Provide again, from the entries below, every line from the one containing "<[ss_device_id state := stored" through the one containing "Proof. done. Qed.", exactly as written, and no other line.

Items from a dataset
-- Opening Marker --

(* ===== verification/Metrics.v ===== *)
(** * Counters (src/telemetry/metrics.rs)

    The counters a process keeps of finished transactions and of operation events, and their
    samples as floating-point numbers. *)
From S2P Require Export Telemetry.

Module Metrics.

Inductive MetricName :=
  | TransactionTotal | TransactionFailedTotal | TransactionRollbackTotal | TransactionInDoubtTotal
  | OperationForceResolveTotal | OperationRecoveryTotal | OperationRecoveryInDoubtTotal
  | OperationDriftAuditTotal | OperationDriftDetectedTotal | OperationJournalGcTotal
  | OperationJournalGcDeletedTotal | OperationApplyIdempotencyGcTotal
  | OperationApplyIdempotencyGcDeletedTotal | OperationAuditWriteFailedTotal | NetconfRpcLatencyMs
  | DeviceSessionReconnectTotal.
#[export] Instance MetricName_eq_dec : EqDecision MetricName.
Proof. solve_decision. Defined.

(** The counters; a name that was never counted has none. *)
Record Metrics := mkMetrics { counters : list (MetricName * N) }.
Definition new : Metrics := mkMetrics [].
Definition counter (name : MetricName) (m : Metrics) : N :=
  default 0%N (snd <$> List.find (λ kv, bool_decide (kv.1 = name)) (counters m)).
(** [*self.counters.entry(name).or_insert(0) += 1] *)
Fixpoint bump (name : MetricName) (l : list (MetricName * N)) : list (MetricName * N) :=
  match l with
  | [] => [(name, 1%N)]
  | (k, n) :: l => if bool_decide (k = name) then (k, (n + 1)%N) :: l else (k, n) :: bump name l
  end.
Definition increment (name : MetricName) (m : Metrics) : Metrics := mkMetrics (bump name (counters m)).

Definition record_transaction_status (status : ApplyStatus) (m : Metrics) : Metrics :=
  let m := increment TransactionTotal m in
  match status with
  | PartialSuccess | ApplyFailed => increment TransactionFailedTotal m
  | ApplyRolledBack => increment TransactionRollbackTotal m
  | ApplyInDoubt => increment TransactionInDoubtTotal m
  | NoOpSuccess | Success | SuccessWithWarning => m
  end.

Definition increment_if (c : bool) (name : MetricName) (m : Metrics) : Metrics :=
  if c then increment name m else m.
Definition record_event (e : UnderlayEvent) (m : Metrics) : Metrics :=
  match ue_kind e with
  | UnderlayTransactionForceResolved => increment OperationForceResolveTotal m
  | UnderlayRecoveryCompleted =>
      increment_if (0 <? field_value e "in_doubt")%N OperationRecoveryInDoubtTotal
        (increment OperationRecoveryTotal m)
  | UnderlayDriftAuditCompleted =>
      increment_if (0 <? field_value e "drifted_device_count")%N OperationDriftDetectedTotal
        (increment OperationDriftAuditTotal m)
  | UnderlayJournalGcCompleted =>
      increment_if (0 <? field_value e "journals_deleted" + field_value e "artifacts_deleted")%N
        OperationJournalGcDeletedTotal (increment OperationJournalGcTotal m)
  | UnderlayApplyIdempotencyGcCompleted =>
      increment_if (0 <? field_value e "records_deleted")%N OperationApplyIdempotencyGcDeletedTotal
        (increment OperationApplyIdempotencyGcTotal m)
  | UnderlayAuditWriteFailed => increment OperationAuditWriteFailedTotal m
  | _ => m
  end.

Lemma counter_increment name name' m :
  counter name (increment name' m) = (counter name m + if bool_decide (name' = name) then 1 else 0)%N.
Proof.
  unfold counter, increment. simpl. destruct m as [l]. simpl.
  induction l as [|[k n] l IH]; simpl; [by repeat case_bool_decide|].
  destruct (decide (k = name')) as [->|Hk]; simpl.
  - rewrite (bool_decide_true (name' = name')) by done. simpl.
    destruct (decide (name' = name)) as [->|Hn].
    + by rewrite !bool_decide_true.
    + rewrite !bool_decide_false by done. lia.
  - rewrite (bool_decide_false (k = name')) by done. simpl.
    destruct (decide (k = name)) as [->|Hn].
    + rewrite !bool_decide_true, !bool_decide_false by done. simpl. lia.
    + by rewrite !(bool_decide_false (k = name)).
Qed.

(** Every finished transaction is counted, once in the total and once more when it did
    not simply succeed. *)
Lemma transactions_counted statuses :
  let m := foldl (λ m s, record_transaction_status s m) new statuses in
  let count p := N.of_nat (length (filter (λ s, p s = true) statuses)) in
  counter TransactionTotal m = N.of_nat (length statuses) ∧
  counter TransactionFailedTotal m = count (λ s, bool_decide (s = PartialSuccess ∨ s = ApplyFailed)) ∧
  counter TransactionRollbackTotal m = count (λ s, bool_decide (s = ApplyRolledBack)) ∧
  counter TransactionInDoubtTotal m = count (λ s, bool_decide (s = ApplyInDoubt)).
Proof.
  cbv zeta. induction statuses as [|s statuses IH] using rev_ind; [done|].
  rewrite foldl_snoc, length_app, !filter_app, !length_app.
  revert IH. generalize (foldl (λ m s, record_transaction_status s m) new statuses).
  intros m (H1 & H2 & H3 & H4).
  destruct s; unfold record_transaction_status;
    rewrite ?counter_increment, H1, H2, H3, H4; simpl; split_and!; lia.
Qed.

(** ** Samples *)

(** The names in the order of the enumeration, which is the order of the map. *)
Definition metric_names : list MetricName :=
  [TransactionTotal; TransactionFailedTotal; TransactionRollbackTotal; TransactionInDoubtTotal;
   OperationForceResolveTotal; OperationRecoveryTotal; OperationRecoveryInDoubtTotal;
   OperationDriftAuditTotal; OperationDriftDetectedTotal; OperationJournalGcTotal;
   OperationJournalGcDeletedTotal; OperationApplyIdempotencyGcTotal;
   OperationApplyIdempotencyGcDeletedTotal; OperationAuditWriteFailedTotal; NetconfRpcLatencyMs;
   DeviceSessionReconnectTotal].

(** [value as f64]: 53 significant bits, rounded to the nearest and to even; the value is an
    integer again. *)
Definition u64_as_f64 (n : N) : N :=
  let shift := (N.size n - 53)%N in
  let unit := (2 ^ shift)%N in
  let q := (n / unit)%N in
  let r := (n mod unit)%N in
  let up := (unit <? 2 * r)%N || ((2 * r =? unit)%N && N.odd q) in
  ((if up then q + 1 else q) * unit)%N.

Record MetricSample := mkSample {
  ms_name : MetricName;
  ms_value : N;
  ms_labels : gmap string string;
}.
Definition samples (m : Metrics) : list MetricSample :=
  omap (λ name, (λ kv, mkSample name (u64_as_f64 kv.2) ∅) <$>
    List.find (λ kv, bool_decide (kv.1 = name)) (counters m)) metric_names.

Lemma u64_as_f64_exact n : (n < 2 ^ 53)%N → u64_as_f64 n = n.
Proof.
  intros Hn. unfold u64_as_f64.
  assert (N.size n <= 53)%N as Hs.
  { destruct (decide (n = 0)%N) as [->|Hz]; [vm_compute; discriminate|].
    rewrite N.size_log2 by done. apply N.le_succ_l, N.log2_lt_pow2; lia. }
  replace (N.size n - 53)%N with 0%N by lia. rewrite N.pow_0_r, N.div_1_r, N.mod_1_r. simpl. lia.
Qed.

(** The samples name each counter that was ever incremented once, and give its value as
    long as it fits a float. *)
Lemma samples_exact m :
  Forall (λ kv, (kv.2 < 2 ^ 53)%N) (counters m) →
  (∀ s, s ∈ samples m → ms_value s = counter (ms_name s) m) ∧
  (∀ name, (0 < counter name m)%N → ∃ s, s ∈ samples m ∧ ms_name s = name).
Proof.
  intros Hm. split.
  - intros s. unfold samples, counter. rewrite list_elem_of_omap.
    intros (name & _ & Hs). destruct (List.find _ (counters m)) as [kv|] eqn:Hf; [|done].
    simplify_eq/=. rewrite Hf. simpl. apply u64_as_f64_exact.
    apply List.find_some in Hf as [Hin _]. rewrite Forall_forall in Hm. by apply Hm, list_elem_of_In.
  - intros name Hpos. unfold counter in Hpos.
    destruct (List.find _ (counters m)) as [kv|] eqn:Hf; [|simpl in Hpos; lia].
    exists (mkSample name (u64_as_f64 kv.2) ∅). split; [|done].
    unfold samples. apply list_elem_of_omap. exists name. rewrite Hf. split; [|done].
    destruct name; by apply (bool_decide_unpack _).
Qed.
(** Past that a sample rounds. *)
Example samples_round : u64_as_f64 (2 ^ 53 + 1) = (2 ^ 53)%N ∧ u64_as_f64 (2 ^ 53 + 3) = (2 ^ 53 + 4)%N.
Proof. by vm_compute. Qed.
End Metrics.
(** At once, they are the operations of the contract of the store. *)
Lemma shadow_put_commit fs state :
  KeyLocks.commit fs (ss_device_id state, shadow_put_op state) =
  <[ss_device_id state := stored fs state]> fs.
Proof. unfold KeyLocks.commit, shadow_put_op, stored. simpl. apply partial_alter_ext. done. Qed.
Lemma shadow_remove_commit (fs : gmap DeviceId DeviceShadowState) d :
  KeyLocks.commit fs (d, shadow_remove_op) = delete d fs.
Proof. done. Qed.

Module KeyLocksSample.
Import KeyLocks.
Definition leaf : DeviceId := mkDeviceId "leaf-a".
Definition put : Act := Call leaf (shadow_put_op ShadowSample.state).
(** Two writers of one device that overlap in every way the mutex allows. *)
Definition steps : list (nat * Act) :=
  [(0, put); (1, put); (0, Lock); (0, Read); (0, Write); (0, Unlock); (1, Lock); (0, Prune);
   (1, Read); (1, Write); (1, Unlock); (1, Prune); (0, Return); (1, Return)].
Definition final : option (State (K:=DeviceId) (V:=DeviceShadowState)) := run steps (init ∅).
End KeyLocksSample.

Lemma writers_are_atomic_witness :
  ∃ s, KeyLocksSample.final = Some s ∧
    ss_revision <$> KeyLocks.files s !! KeyLocksSample.leaf = Some 2%N ∧
    KeyLocks.files s = foldl KeyLocks.commit ∅ (KeyLocks.history s).
Proof.
  assert ((λ s, ss_revision <$> KeyLocks.files s !! KeyLocksSample.leaf) <$> KeyLocksSample.final
    = Some (Some 2%N)) as Hrev by (vm_compute; reflexivity).
  apply fmap_Some in Hrev as (s & Hs & Hrev). exists s. split; [exact Hs|].
  split; [exact (eq_sym Hrev)|].
  apply (KeyLocks.writers_are_atomic ∅ s). exists KeyLocksSample.steps. exact Hs.
Defined.

(** The reference count spares an entry that nobody needs: when both writers look while
    the other still has its reference, the mutex stays in the table after both are gone. *)
Example idle_lock_left_behind :
  KeyLocks.threads <$> KeyLocksSample.final = Some ∅ ∧
  (λ s, size (KeyLocks.table s)) <$> KeyLocksSample.final = Some 1%nat.
Proof. by vm_compute. Qed.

-- Closing Marker --

Output of the task
  <[ss_device_id state := stored fs state]> fs.
Proof. unfold KeyLocks.commit, shadow_put_op, stored. simpl. apply partial_alter_ext. done. Qed.
Lemma shadow_remove_commit (fs : gmap DeviceId DeviceShadowState) d :
  KeyLocks.commit fs (d, shadow_remove_op) = delete d fs.
Proof. done. Qed.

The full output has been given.